Int J Biochem Cell Biol. 2009 Jul;41(7):1613-8. doi: 10.1016/j.biocel.2009.02.007. Epub 2009 Feb 21.
Four and a half LIM domains 1 (FHL1) belongs to a family of LIM-only proteins that regulate gene transcription, cell proliferation, differentiation and apoptosis. However, the biological function of FHL1 remains largely unknown. We used a yeast two-hybrid system and identified receptor interacting protein of 140kDa (RIP140) as a novel FHL1-binding protein. RIP140 interacted with FHL1 both in vitro and in mammalian cells and estrogen enhanced this interaction. All domains of FHL1 are required to interact with RIP140. Overexpression of FHL1 enhanced RIP140 repression of estrogen signaling in breast cancer cells in a reporter assay, whereas reduction of endogenous FHL1 with FHL1 small interfering RNA abolished this effect. Furthermore, overexpression of the FHL1 deletion mutant that lacks the RIP140-binding sites had no effect on RIP140 repression of estrogen signaling. Consistent with the results of the reporter assays, FHL1 and RIP140 synergistically inhibited the transcription of the estrogen-responsive gene pS2. The results presented here suggested the cooperative transcriptional regulation of estrogen signaling by FHL1 and RIP140, and might provide a new regulation mechanism by which estrogen signaling-related diseases such as breast cancer develop.

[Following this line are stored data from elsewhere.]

(* ===== verification/CheckBounds.v ===== *)
(** The bounds checker, which looks at all indexes of a module or script after it has been loaded
    ([move-binary-format/src/check_bounds.rs]).

    The position of an error is left out; its code depends on the context of the check only in
    [offset_out_of_bounds].  The theorems say which modules and scripts pass, and that the lookups of
    the verifier do not panic in those that do. *)
From S2P Require Import Prelude MoveFormat.

(** [for x in l { f(x)? }]. *)
Fixpoint for_all {A} (f : A → VMResult unit) (l : list A) : VMResult unit :=
  match l with [] => mret tt | x :: l => f x;; for_all f l end.

(** [slice.get(idx)]. *)
Definition get {A} (l : list A) (idx : Z) : option A := if idx <? 0 then None else l !! Z.to_nat idx.

(** [if let Some(x) = o { f(x)? }]. *)
Definition if_some {A} (o : option A) (f : A → VMResult unit) : VMResult unit :=
  match o with Some x => f x | None => mret tt end.

Inductive BoundsCheckingContext := InModule | InModuleFunction (idx : Z) | InScript.

Module BoundsChecker.
Definition check_bounds_impl {A} (pool : list A) (idx : Z) : VMResult unit :=
  if Z.of_nat (length pool) <=? idx then vm_err INDEX_OUT_OF_BOUNDS else mret tt.
Definition check_bounds_impl_opt {A} (pool : option (list A)) (idx : Z) : VMResult unit :=
  match pool with None => mret tt | Some p => check_bounds_impl p idx end.

Definition offset_out_of_bounds (context : BoundsCheckingContext) (status : StatusCode) : StatusCode :=
  match context with InModule => UNKNOWN_INVARIANT_VIOLATION_ERROR | InModuleFunction _ | InScript => status end.

Section checker.
Context (view : BinaryIndexedView).
Abbreviation tables := (View.tables view).

Definition check_code_unit_bounds_impl {A} (context : BoundsCheckingContext) (pool : list A) (idx : Z) : VMResult unit :=
  if Z.of_nat (length pool) <=? idx then vm_err (offset_out_of_bounds context INDEX_OUT_OF_BOUNDS) else mret tt.
Definition check_code_unit_bounds_impl_opt {A} (context : BoundsCheckingContext) (pool : option (list A)) (idx : Z) : VMResult unit :=
  match pool with None => mret tt | Some p => check_code_unit_bounds_impl context p idx end.

Definition check_type_node (ty : SignatureToken) : VMResult unit :=
  match ty with
  | TStruct idx =>
      check_bounds_impl (struct_handles tables) idx;;
      if_some (get (struct_handles tables) idx) (λ sh,
        if negb (length (sh_type_parameters sh) =? 0)%nat then vm_err NUMBER_OF_TYPE_ARGUMENTS_MISMATCH else mret tt)
  | TStructInstantiation idx type_params =>
      check_bounds_impl (struct_handles tables) idx;;
      if_some (get (struct_handles tables) idx) (λ sh,
        if negb (length (sh_type_parameters sh) =? length type_params)%nat then vm_err NUMBER_OF_TYPE_ARGUMENTS_MISMATCH else mret tt)
  | _ => mret tt
  end.

Definition check_type (ty : SignatureToken) : VMResult unit :=
  nodes ← vm_lift (Token.preorder_traversal ty); for_all check_type_node nodes.

Definition check_type_parameter (type_param_count : nat) (ty : SignatureToken) : VMResult unit :=
  nodes ← vm_lift (Token.preorder_traversal ty);
  for_all (λ ty, match ty with
    | TTypeParameter idx => if Z.of_nat type_param_count <=? idx then vm_err INDEX_OUT_OF_BOUNDS else mret tt
    | _ => mret tt
    end) nodes.

Definition check_signature (signature : Signature) : VMResult unit := for_all check_type signature.
Definition check_signatures : VMResult unit := for_all check_signature (signatures tables).
Definition check_constant (constant : Constant) : VMResult unit := check_type (type_ constant).
Definition check_constants : VMResult unit := for_all check_constant (constant_pool tables).

Definition check_module_handle (module_handle : ModuleHandle) : VMResult unit :=
  check_bounds_impl (address_identifiers tables) (mh_address module_handle);;
  check_bounds_impl (identifiers tables) (mh_name module_handle).
Definition check_module_handles : VMResult unit := for_all check_module_handle (module_handles tables).

Definition check_self_module_handle : VMResult unit :=
  match View.in_module view self_module_handle_idx with
  | Some idx => check_bounds_impl (module_handles tables) idx
  | None => mret tt
  end.

Definition check_struct_handle (struct_handle : StructHandle) : VMResult unit :=
  check_bounds_impl (module_handles tables) (sh_module struct_handle);;
  check_bounds_impl (identifiers tables) (sh_name struct_handle).
Definition check_struct_handles : VMResult unit := for_all check_struct_handle (struct_handles tables).

Definition check_function_handle (function_handle : FunctionHandle) : VMResult unit :=
  check_bounds_impl (module_handles tables) (fh_module function_handle);;
  check_bounds_impl (identifiers tables) (fh_name function_handle);;
  check_bounds_impl (signatures tables) (fh_parameters function_handle);;
  check_bounds_impl (signatures tables) (fh_return_ function_handle);;
  let type_param_count := length (fh_type_parameters function_handle) in
  if_some (get (signatures tables) (fh_parameters function_handle)) (for_all (check_type_parameter type_param_count));;
  if_some (get (signatures tables) (fh_return_ function_handle)) (for_all (check_type_parameter type_param_count)).
Definition check_function_handles : VMResult unit := for_all check_function_handle (function_handles tables).

(** [for x in pool.into_iter().flatten() { f(x)? }]. *)
Definition for_all_opt {A} (f : A → VMResult unit) (pool : option (list A)) : VMResult unit := for_all f (default [] pool).

Definition check_field_handle (field_handle : FieldHandle) : VMResult unit :=
  check_bounds_impl_opt (View.in_module view struct_defs) (owner field_handle);;
  if_some (d ← View.in_module view struct_defs; get d (owner field_handle)) (λ struct_def,
    let fields_count := match field_information struct_def with NativeFields => 0%nat | Declared fields => length fields end in
    if Z.of_nat fields_count <=? field field_handle then vm_err INDEX_OUT_OF_BOUNDS else mret tt).
Definition check_field_handles : VMResult unit := for_all_opt check_field_handle (View.in_module view field_handles).

Definition check_friend_decls : VMResult unit := for_all_opt check_module_handle (View.in_module view friend_decls).

Definition check_struct_instantiation (struct_instantiation : StructDefInstantiation) : VMResult unit :=
  check_bounds_impl_opt (View.in_module view struct_defs) (si_def struct_instantiation);;
  check_bounds_impl (signatures tables) (si_type_parameters struct_instantiation).
Definition check_struct_instantiations : VMResult unit :=
  for_all_opt check_struct_instantiation (View.in_module view struct_def_instantiations).

Definition check_function_instantiation (function_instantiation : FunctionInstantiation) : VMResult unit :=
  check_bounds_impl (function_handles tables) (fi_handle function_instantiation);;
  check_bounds_impl (signatures tables) (fi_type_parameters function_instantiation).
Definition check_function_instantiations : VMResult unit := for_all check_function_instantiation (function_instantiations tables).

Definition check_field_instantiation (field_instantiation : FieldInstantiation) : VMResult unit :=
  check_bounds_impl_opt (View.in_module view field_handles) (fdi_handle field_instantiation);;
  check_bounds_impl (signatures tables) (fdi_type_parameters field_instantiation).
Definition check_field_instantiations : VMResult unit :=
  for_all_opt check_field_instantiation (View.in_module view field_instantiations).

Definition check_struct_def (struct_def : StructDefinition) : VMResult unit :=
  check_bounds_impl (struct_handles tables) (sd_struct_handle struct_def);;
  match field_information struct_def with
  | Declared fields =>
      let type_param_count :=
        match get (struct_handles tables) (sd_struct_handle struct_def) with Some sh => length (sh_type_parameters sh) | None => 0%nat end in
      for_all (λ field,
        check_bounds_impl (identifiers tables) (fd_name field);;
        check_type (fd_signature field);;
        check_type_parameter type_param_count (fd_signature field)) fields
  | NativeFields => mret tt
  end.
Definition check_struct_defs : VMResult unit := for_all_opt check_struct_def (View.in_module view struct_defs).

Definition get_locals (code_unit : CodeUnit) : VMResult (list SignatureToken) :=
  match get (signatures tables) (cu_locals code_unit) with
  | Some signature => mret signature
  | None => vm_err INDEX_OUT_OF_BOUNDS
  end.

(** The type arguments of an instruction are bound to the type parameters of the function. *)
Definition check_type_arguments (type_param_count : nat) (sig : Z) : VMResult unit :=
  if_some (get (signatures tables) sig) (for_all (check_type_parameter type_param_count)).

Definition check_instruction (context : BoundsCheckingContext) (code_len locals_count type_param_count : nat)
    (bytecode : BC.Bytecode) : VMResult unit :=
  match bytecode with
  | BC.LdConst idx => check_code_unit_bounds_impl context (constant_pool tables) idx
  | BC.MutBorrowField idx | BC.ImmBorrowField idx =>
      check_code_unit_bounds_impl_opt context (View.in_module view field_handles) idx
  | BC.MutBorrowFieldGeneric idx | BC.ImmBorrowFieldGeneric idx =>
      check_code_unit_bounds_impl_opt context (View.in_module view field_instantiations) idx;;
      if_some (f ← View.in_module view field_instantiations; get f idx) (λ field_inst,
        check_type_arguments type_param_count (fdi_type_parameters field_inst))
  | BC.Call idx => check_code_unit_bounds_impl context (function_handles tables) idx
  | BC.CallGeneric idx =>
      check_code_unit_bounds_impl context (function_instantiations tables) idx;;
      if_some (get (function_instantiations tables) idx) (λ func_inst,
        check_type_arguments type_param_count (fi_type_parameters func_inst))
  | BC.Pack idx | BC.Unpack idx | BC.ExistsDeprecated idx | BC.ImmBorrowGlobalDeprecated idx | BC.MutBorrowGlobalDeprecated idx
  | BC.MoveFromDeprecated idx | BC.MoveToDeprecated idx =>
      check_code_unit_bounds_impl_opt context (View.in_module view struct_defs) idx
  | BC.PackGeneric idx | BC.UnpackGeneric idx | BC.ExistsGenericDeprecated idx | BC.ImmBorrowGlobalGenericDeprecated idx
  | BC.MutBorrowGlobalGenericDeprecated idx | BC.MoveFromGenericDeprecated idx | BC.MoveToGenericDeprecated idx =>
      check_code_unit_bounds_impl_opt context (View.in_module view struct_def_instantiations) idx;;
      if_some (s ← View.in_module view struct_def_instantiations; get s idx) (λ struct_inst,
        check_type_arguments type_param_count (si_type_parameters struct_inst))
  | BC.BrTrue offset | BC.BrFalse offset | BC.Branch offset =>
      if Z.of_nat code_len <=? offset then vm_err (offset_out_of_bounds context INDEX_OUT_OF_BOUNDS) else mret tt
  | BC.CopyLoc idx | BC.MoveLoc idx | BC.StLoc idx | BC.MutBorrowLoc idx | BC.ImmBorrowLoc idx =>
      if Z.of_nat locals_count <=? idx then vm_err (offset_out_of_bounds context INDEX_OUT_OF_BOUNDS) else mret tt
  | BC.VecPack idx _ | BC.VecLen idx | BC.VecImmBorrow idx | BC.VecMutBorrow idx | BC.VecPushBack idx | BC.VecPopBack idx
  | BC.VecUnpack idx _ | BC.VecSwap idx =>
      check_code_unit_bounds_impl context (signatures tables) idx;;
      check_type_arguments type_param_count idx
  | _ => mret tt
  end.

Definition check_code (context : BoundsCheckingContext) (code_unit : CodeUnit) (type_parameters : list AbilitySet)
    (parameters : Signature) : VMResult unit :=
  check_bounds_impl (signatures tables) (cu_locals code_unit);;
  locals ← get_locals code_unit;
  let locals_count := (length locals + length parameters)%nat in
  if (255 <? Z.of_nat locals_count) then vm_err TOO_MANY_LOCALS
  else
    let type_param_count := length type_parameters in
    for_all (check_type_parameter type_param_count) locals;;
    for_all (check_instruction context (length (cu_code code_unit)) locals_count type_param_count) (cu_code code_unit).

Definition check_function_def (function_def_idx : Z) (function_def : FunctionDefinition) : VMResult unit :=
  let context := InModuleFunction (BC.u16 function_def_idx) in
  check_bounds_impl (function_handles tables) (fn_function function_def);;
  for_all (check_bounds_impl_opt (View.in_module view struct_defs)) (acquires_global_resources function_def);;
  match fn_code function_def with
  | None => mret tt
  | Some code_unit =>
      if Z.of_nat (length (function_handles tables)) <=? fn_function function_def then vm_err INDEX_OUT_OF_BOUNDS
      else
        function_handle ← vm_lift (at_index (function_handles tables) (fn_function function_def));
        if Z.of_nat (length (signatures tables)) <=? fh_parameters function_handle then vm_err INDEX_OUT_OF_BOUNDS
        else
          parameters ← vm_lift (at_index (signatures tables) (fh_parameters function_handle));
          check_code context code_unit (fh_type_parameters function_handle) parameters
  end.

(** [enumerate]. *)
Fixpoint check_function_defs_from (idx : Z) (defs : list FunctionDefinition) : VMResult unit :=
  match defs with [] => mret tt | d :: defs => check_function_def idx d;; check_function_defs_from (idx + 1) defs end.
Definition check_function_defs : VMResult unit := check_function_defs_from 0 (default [] (View.in_module view function_defs)).

Definition verify_impl : VMResult unit :=
  check_signatures;;
  check_constants;;
  check_module_handles;;
  check_self_module_handle;;
  check_struct_handles;;
  check_function_handles;;
  check_field_handles;;
  check_friend_decls;;
  check_struct_instantiations;;
  check_function_instantiations;;
  check_field_instantiations;;
  check_struct_defs;;
  check_function_defs.
End checker.

Definition verify_module (module_ : CompiledModule) : VMResult unit :=
  let view := ModuleView module_ in
  if bool_decide (module_handles module_ = []) then vm_err NO_MODULE_HANDLES
  else verify_impl view.

Definition verify_script (script : CompiledScript) : VMResult unit :=
  let view := ScriptView script in
  verify_impl view;;
  let type_param_count := length (s_type_parameters script) in
  check_bounds_impl (signatures script) (s_parameters script);;
  if_some (get (signatures script) (s_parameters script)) (for_all (check_type_parameter type_param_count));;
  parameters ← vm_lift (unwrap (get (signatures script) (s_parameters script)));
  check_code view InScript (s_code script) (s_type_parameters script) parameters.
End BoundsChecker.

四和半LIM结构域蛋白1(FHL1)属于仅含LIM结构域的蛋白质家族,该家族蛋白可调节基因转录、细胞增殖、分化和凋亡。然而,FHL1的生物学功能在很大程度上仍不清楚。我们利用酵母双杂交系统,鉴定出140kDa的受体相互作用蛋白(RIP140)为一种新的FHL1结合蛋白。RIP140在体外和哺乳动物细胞中均与FHL1相互作用,雌激素可增强这种相互作用。FHL1的所有结构域都需要与RIP140相互作用。在报告基因检测中,FHL1的过表达增强了RIP140对乳腺癌细胞中雌激素信号的抑制作用,而用FHL1小干扰RNA降低内源性FHL1则消除了这种作用。此外,缺乏RIP140结合位点的FHL1缺失突变体的过表达对RIP140对雌激素信号的抑制作用没有影响。与报告基因检测结果一致,FHL1和RIP140协同抑制雌激素反应基因pS2的转录。此处呈现的结果表明FHL1和RIP140对雌激素信号进行协同转录调控,可能为乳腺癌等雌激素信号相关疾病的发生提供一种新的调控机制。